> [Brief]: Return exactly the lines below, starting with the one that has "er_eval : RadianceEvalConfig;" and going on through the one that has "(** The longest".

BEGIN Records supplied

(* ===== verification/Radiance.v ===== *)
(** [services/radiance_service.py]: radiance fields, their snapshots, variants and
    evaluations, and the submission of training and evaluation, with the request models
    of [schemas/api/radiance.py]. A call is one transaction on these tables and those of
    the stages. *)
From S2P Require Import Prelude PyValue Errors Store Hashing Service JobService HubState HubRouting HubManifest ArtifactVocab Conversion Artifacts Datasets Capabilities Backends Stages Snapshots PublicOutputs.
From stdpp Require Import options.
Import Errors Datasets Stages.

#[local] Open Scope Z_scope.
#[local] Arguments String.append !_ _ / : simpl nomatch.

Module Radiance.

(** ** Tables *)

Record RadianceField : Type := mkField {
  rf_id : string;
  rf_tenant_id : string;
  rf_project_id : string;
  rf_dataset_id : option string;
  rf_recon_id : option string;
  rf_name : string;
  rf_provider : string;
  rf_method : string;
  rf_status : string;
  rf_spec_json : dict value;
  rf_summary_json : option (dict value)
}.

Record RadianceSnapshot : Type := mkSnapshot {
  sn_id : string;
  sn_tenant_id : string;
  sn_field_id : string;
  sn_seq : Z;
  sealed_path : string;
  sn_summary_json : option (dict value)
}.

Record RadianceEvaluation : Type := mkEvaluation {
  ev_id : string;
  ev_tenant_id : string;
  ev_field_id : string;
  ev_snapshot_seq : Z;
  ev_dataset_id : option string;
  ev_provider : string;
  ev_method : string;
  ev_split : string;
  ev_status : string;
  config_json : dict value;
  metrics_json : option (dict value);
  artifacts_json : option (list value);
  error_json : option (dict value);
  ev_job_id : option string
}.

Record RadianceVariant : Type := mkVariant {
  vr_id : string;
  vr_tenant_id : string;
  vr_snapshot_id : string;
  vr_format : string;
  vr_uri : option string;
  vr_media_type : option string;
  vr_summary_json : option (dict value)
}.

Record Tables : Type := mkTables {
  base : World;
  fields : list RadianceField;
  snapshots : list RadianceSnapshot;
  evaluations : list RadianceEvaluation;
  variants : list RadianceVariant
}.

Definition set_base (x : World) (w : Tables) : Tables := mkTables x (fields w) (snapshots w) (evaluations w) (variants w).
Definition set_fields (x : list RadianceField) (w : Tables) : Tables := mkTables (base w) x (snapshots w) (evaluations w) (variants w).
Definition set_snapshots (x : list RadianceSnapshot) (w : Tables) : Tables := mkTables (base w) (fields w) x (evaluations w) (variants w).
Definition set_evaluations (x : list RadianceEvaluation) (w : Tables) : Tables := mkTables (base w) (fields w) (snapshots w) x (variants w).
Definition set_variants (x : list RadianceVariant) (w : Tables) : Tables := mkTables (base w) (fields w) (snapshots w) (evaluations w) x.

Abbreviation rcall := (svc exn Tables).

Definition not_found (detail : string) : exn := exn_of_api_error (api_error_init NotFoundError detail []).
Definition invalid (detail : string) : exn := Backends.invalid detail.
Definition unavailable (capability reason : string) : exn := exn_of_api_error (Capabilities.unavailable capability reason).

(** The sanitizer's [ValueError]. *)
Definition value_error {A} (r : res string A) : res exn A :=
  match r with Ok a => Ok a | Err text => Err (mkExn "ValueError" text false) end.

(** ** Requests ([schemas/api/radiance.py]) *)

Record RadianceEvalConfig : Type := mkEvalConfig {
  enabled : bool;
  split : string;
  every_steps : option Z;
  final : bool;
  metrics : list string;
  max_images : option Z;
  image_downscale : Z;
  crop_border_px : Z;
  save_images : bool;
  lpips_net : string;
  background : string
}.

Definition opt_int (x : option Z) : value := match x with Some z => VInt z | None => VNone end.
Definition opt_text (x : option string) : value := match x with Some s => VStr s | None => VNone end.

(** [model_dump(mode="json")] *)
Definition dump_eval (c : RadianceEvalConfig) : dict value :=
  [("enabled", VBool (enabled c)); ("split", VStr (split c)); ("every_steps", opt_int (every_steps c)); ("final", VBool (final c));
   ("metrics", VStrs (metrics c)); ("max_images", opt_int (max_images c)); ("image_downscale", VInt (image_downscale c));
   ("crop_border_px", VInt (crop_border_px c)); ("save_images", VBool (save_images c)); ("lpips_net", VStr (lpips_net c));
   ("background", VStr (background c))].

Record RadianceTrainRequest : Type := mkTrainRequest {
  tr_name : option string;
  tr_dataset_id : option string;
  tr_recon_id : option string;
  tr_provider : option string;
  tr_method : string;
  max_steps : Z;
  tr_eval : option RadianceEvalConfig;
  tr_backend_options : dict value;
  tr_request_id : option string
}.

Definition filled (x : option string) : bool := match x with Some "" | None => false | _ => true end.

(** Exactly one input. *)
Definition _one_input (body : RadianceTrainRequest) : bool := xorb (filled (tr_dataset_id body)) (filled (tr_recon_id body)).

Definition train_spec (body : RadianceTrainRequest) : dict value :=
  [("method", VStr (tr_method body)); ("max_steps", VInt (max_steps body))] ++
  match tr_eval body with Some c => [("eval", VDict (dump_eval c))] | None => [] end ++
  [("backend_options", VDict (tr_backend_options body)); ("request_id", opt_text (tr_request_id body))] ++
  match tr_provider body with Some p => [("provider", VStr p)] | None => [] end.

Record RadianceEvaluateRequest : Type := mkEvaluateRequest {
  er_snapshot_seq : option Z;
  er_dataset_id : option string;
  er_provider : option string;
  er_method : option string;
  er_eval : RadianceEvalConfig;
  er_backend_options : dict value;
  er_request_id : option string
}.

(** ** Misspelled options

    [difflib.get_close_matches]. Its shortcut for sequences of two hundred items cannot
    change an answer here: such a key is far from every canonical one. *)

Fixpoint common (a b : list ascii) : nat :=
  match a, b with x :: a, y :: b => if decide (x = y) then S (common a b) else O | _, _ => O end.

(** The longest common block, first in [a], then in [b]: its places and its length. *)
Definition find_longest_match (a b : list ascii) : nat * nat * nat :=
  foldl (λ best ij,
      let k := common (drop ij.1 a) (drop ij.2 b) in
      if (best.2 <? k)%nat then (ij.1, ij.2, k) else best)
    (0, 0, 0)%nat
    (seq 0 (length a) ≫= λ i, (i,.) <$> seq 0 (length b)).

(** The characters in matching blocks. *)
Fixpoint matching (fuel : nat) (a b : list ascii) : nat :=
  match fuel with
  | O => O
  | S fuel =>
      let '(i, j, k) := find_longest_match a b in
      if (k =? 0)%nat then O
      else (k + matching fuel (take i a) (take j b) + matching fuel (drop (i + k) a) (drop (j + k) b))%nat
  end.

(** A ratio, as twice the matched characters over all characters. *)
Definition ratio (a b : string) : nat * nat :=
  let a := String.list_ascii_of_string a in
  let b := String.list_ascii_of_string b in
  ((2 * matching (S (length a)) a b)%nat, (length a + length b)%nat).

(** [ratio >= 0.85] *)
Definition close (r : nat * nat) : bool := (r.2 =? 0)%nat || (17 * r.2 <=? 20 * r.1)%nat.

END Records supplied

> [Completed task]:
  er_eval : RadianceEvalConfig;
  er_backend_options : dict value;
  er_request_id : option string
}.

(** ** Misspelled options

    [difflib.get_close_matches]. Its shortcut for sequences of two hundred items cannot
    change an answer here: such a key is far from every canonical one. *)

Fixpoint common (a b : list ascii) : nat :=
  match a, b with x :: a, y :: b => if decide (x = y) then S (common a b) else O | _, _ => O end.

(** The longest common block, first in [a], then in [b]: its places and its length. *)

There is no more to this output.